There was yet a third strand and that one was even more immediate. I had also realized that I needed and wanted to change personally. This had come up in different contexts but I most came to understand it in relation to our children. I wanted to become a calmer and more patient parent than I had been. The real prompt here was a specific fight I had with our youngest which wound up leading me to spend time with Dr. Shefali Tsabary and read her important book “The Conscious Parent” (see also this blog post).
There is still a lot that I am digesting as I have since been reading widely ranging from sacred texts such as the Baghavad Gita to popular ones such as The Power of Now to multiverse physics including Max Tegmark’s Our Mathematical Universe and David Deutsch’s The Fabric of Reality. It has been great fun to read these and I am planning to write some short reviews. More importantly it has started to influence my thinking so that I now see openings for a theory of free will and the possibility of personal change.

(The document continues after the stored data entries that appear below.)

(* ===== verification/PlatformTheorems.v ===== *)
(** * The identity of an incarnation

    What the platform's randomness gives a coordinator that opens. *)

From S2P Require Import Prelude.
From S2P Require Import Ids.
From S2P Require Import Limits.
From S2P Require Import Status.
From S2P Require Import Authority.
From S2P Require Import Records.
From S2P Require Import WireProps.
From S2P Require Import Store.
From S2P Require Import StateProps.
From S2P Require Import LoadProps.
From S2P Require Import Fabric.
From S2P Require Import FabricProps.
From S2P Require Import FabricTheorems.
From S2P Require Import DurableTheorems.
From S2P Require Import TypedProps.
From S2P Require Import TypedTheorems.
From S2P Require Import Platform.

(** Draws within the widths of what the device and the clock return. *)
Definition draws_wf (d : Draws) : Prop :=
  is_u32 (dw_boot2 d) /\ is_u64 (dw_boot_micros d) /\
  is_u32 (dw_incarnation2 d) /\ is_u64 (dw_incarnation_micros d).

Lemma random_u64_range draw1 draw2 micros pid :
  is_u32 draw2 -> is_u64 micros -> 0 < random_u64 draw1 draw2 micros pid <= UINT64_MAX.
Proof.
  intros H2 H3. unfold random_u64. cbv zeta. pose proof (mix_range (random_seed draw1 draw2 micros pid)) as Hm.
  destruct (Z.eqb_spec (mix (random_seed draw1 draw2 micros pid)) 0); [by vm_compute|]. unfold is_u64 in Hm. lia.
Qed.

(** Two draws collide only from the same seed, or through the one that stands for zero. *)
Lemma random_u64_injective a1 a2 am ap b1 b2 bm bp :
  is_u32 a2 -> is_u64 am -> is_u32 b2 -> is_u64 bm ->
  random_u64 a1 a2 am ap = random_u64 b1 b2 bm bp ->
  random_seed a1 a2 am ap = random_seed b1 b2 bm bp \/
  random_seed a1 a2 am ap = 0 \/ random_seed b1 b2 bm bp = 0.
Proof.
  intros H1 H2 H3 H4 H.
  pose proof (seed_range a1 a2 am ap H1 H2) as Ha. pose proof (seed_range b1 b2 bm bp H3 H4) as Hb.
  unfold random_u64 in H. cbv zeta in H.
  destruct (Z.eqb_spec (mix (random_seed a1 a2 am ap)) 0) as [Ea|]; [right; left; by apply mix_zero|].
  destruct (Z.eqb_spec (mix (random_seed b1 b2 bm bp)) 0) as [Eb|]; [right; right; by apply mix_zero|].
  left. by apply mix_injective.
Qed.

(** ** Operations keep the identity *)

Definition keeps {A} (m : Op A) : Prop := forall f, fb_identity (m f).2 = fb_identity f.

Lemma keeps_return {A} (x : A) : keeps (op_return x).
Proof. done. Qed.
Lemma keeps_fail {A} s : keeps (A := A) (op_fail s).
Proof. done. Qed.
Lemma keeps_modify g : (forall f, fb_identity (g f) = fb_identity f) -> keeps (op_modify g).
Proof. by intros Hg f; apply Hg. Qed.
Lemma keeps_bind {A B} (m : Op A) (k : A -> Op B) : keeps m -> (forall x, keeps (k x)) -> keeps (op_bind m k).
Proof.
  intros Hm Hk f. unfold op_bind. specialize (Hm f). destruct (m f) as [[x|s] f1]; [|exact Hm].
  by rewrite Hk.
Qed.
Lemma keeps_read {A} (k : Fabric -> Op A) : (forall f, keeps (k f)) -> keeps (op_read k).
Proof. intros Hk f. apply Hk. Qed.
Lemma keeps_if {A} (b : bool) (m1 m2 : Op A) : keeps m1 -> keeps m2 -> keeps (if b then m1 else m2).
Proof. by destruct b. Qed.
Lemma keeps_for_each {A} (l : list A) body : (forall x, keeps (body x)) -> keeps (for_each l body).
Proof. intros Hb. induction l as [|x l IH]; [done|]. cbn [for_each]. apply keeps_bind; [apply Hb|by intros _]. Qed.

Create HintDb keeps.
#[export] Hint Resolve keeps_return keeps_fail keeps_bind keeps_read keeps_if keeps_for_each : keeps.
#[export] Hint Extern 1 (keeps (op_modify _)) => (apply keeps_modify; reflexivity) : keeps.
#[export] Hint Extern 1 (keeps (fail_with _ _ _)) => (apply keeps_fail) : keeps.

Section identity.
Context (env : Env).

Lemma keeps_append t p : keeps (append_locked env t p).
Proof. intros f. unfold append_locked. destruct (Store_append _ _ _ _) as [st s]. by destruct (negb _). Qed.
Lemma keeps_compact : keeps (compact_if_needed env).
Proof.
  intros f. unfold compact_if_needed. destruct (negb _); [done|]. destruct (_ <? _); [done|].
  by destruct (Store_write_snapshot _ _ _).
Qed.
Lemma keeps_retain r : keeps (retain_attempt r).
Proof.
  intros f. unfold retain_attempt. destruct (fb_attempts f !! at_id r); [done|]. destruct (_ <=? _); [|done].
  by destruct (List.find _ _) as [[]|].
Qed.
Hint Resolve keeps_append keeps_compact keeps_retain : keeps.

Lemma keeps_persist_attempt r b : keeps (persist_attempt env r b).
Proof. unfold persist_attempt. auto 8 with keeps. Qed.
Lemma keeps_persist_fence x : keeps (persist_fence env x).
Proof. unfold persist_fence. auto 10 with keeps. Qed.
Hint Resolve keeps_persist_attempt keeps_persist_fence : keeps.
Lemma keeps_record_fence a p r : keeps (record_fence env a p r).
Proof. unfold record_fence. auto 8 with keeps. Qed.
Hint Resolve keeps_record_fence : keeps.
Lemma keeps_end_and_fence s r id : keeps (end_and_fence env s r id).
Proof.
  unfold end_and_fence. apply keeps_read. intros f. destruct (find_attempt id f); auto 10 with keeps.
Qed.
Hint Resolve keeps_end_and_fence : keeps.

(** A start that succeeds has taken the identity it drew. *)
Lemma start_identity entropy f g :
  Fabric_start env entropy f = (Ok tt, g) -> fb_identity g = fb_identity (incarnate entropy f).
Proof.
  unfold Fabric_start, op_read at 1. destruct (_ =? UINT64_MAX); [done|]. intros H.
  assert (Hk : forall (m : Op unit), keeps m -> (set! incarnate entropy in m) f = (Ok tt, g) ->
    fb_identity g = fb_identity (incarnate entropy f)).
  { intros m Hm He. specialize (Hm (incarnate entropy f)). unfold op_bind, op_modify in He. by rewrite He in Hm. }
  eapply Hk; [|exact H]. cbv zeta. auto 12 with keeps.
Qed.
End identity.

(** The draws make an entropy within its types. *)
Lemma entropy_drawn d : draws_wf d -> entropy_wf (platform_entropy d).
Proof.
  intros (B1 & B2 & I1 & I2).
  pose proof (random_u64_range (dw_boot1 d) (dw_boot2 d) (dw_boot_micros d) (dw_process_id d) B1 B2).
  pose proof (random_u64_range (dw_incarnation1 d) (dw_incarnation2 d) (dw_incarnation_micros d) (dw_process_id d) I1 I2).
  split; cbn; unfold is_u64; lia.
Qed.


Definition sample_draws : Draws := mkDraws 17 4 1700000000000000 99 6 1700000000000010 4242 1700000000000020.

Even more importantly though I have started and am continuing to actually change. I have become calmer and more patient (you will have to take my word for it I suppose). This personal experience has made me more optimistic about the possibility of social and organizational change. It also has let me be more equanimous at a time when there is a lot happening in the world at large, on the internet and in tech startups that one could freak out about. I also feel deeply grateful for the family, friends, colleagues, acquaintances and even complete strangers who have all played a role in this change (knowingly or unknowingly).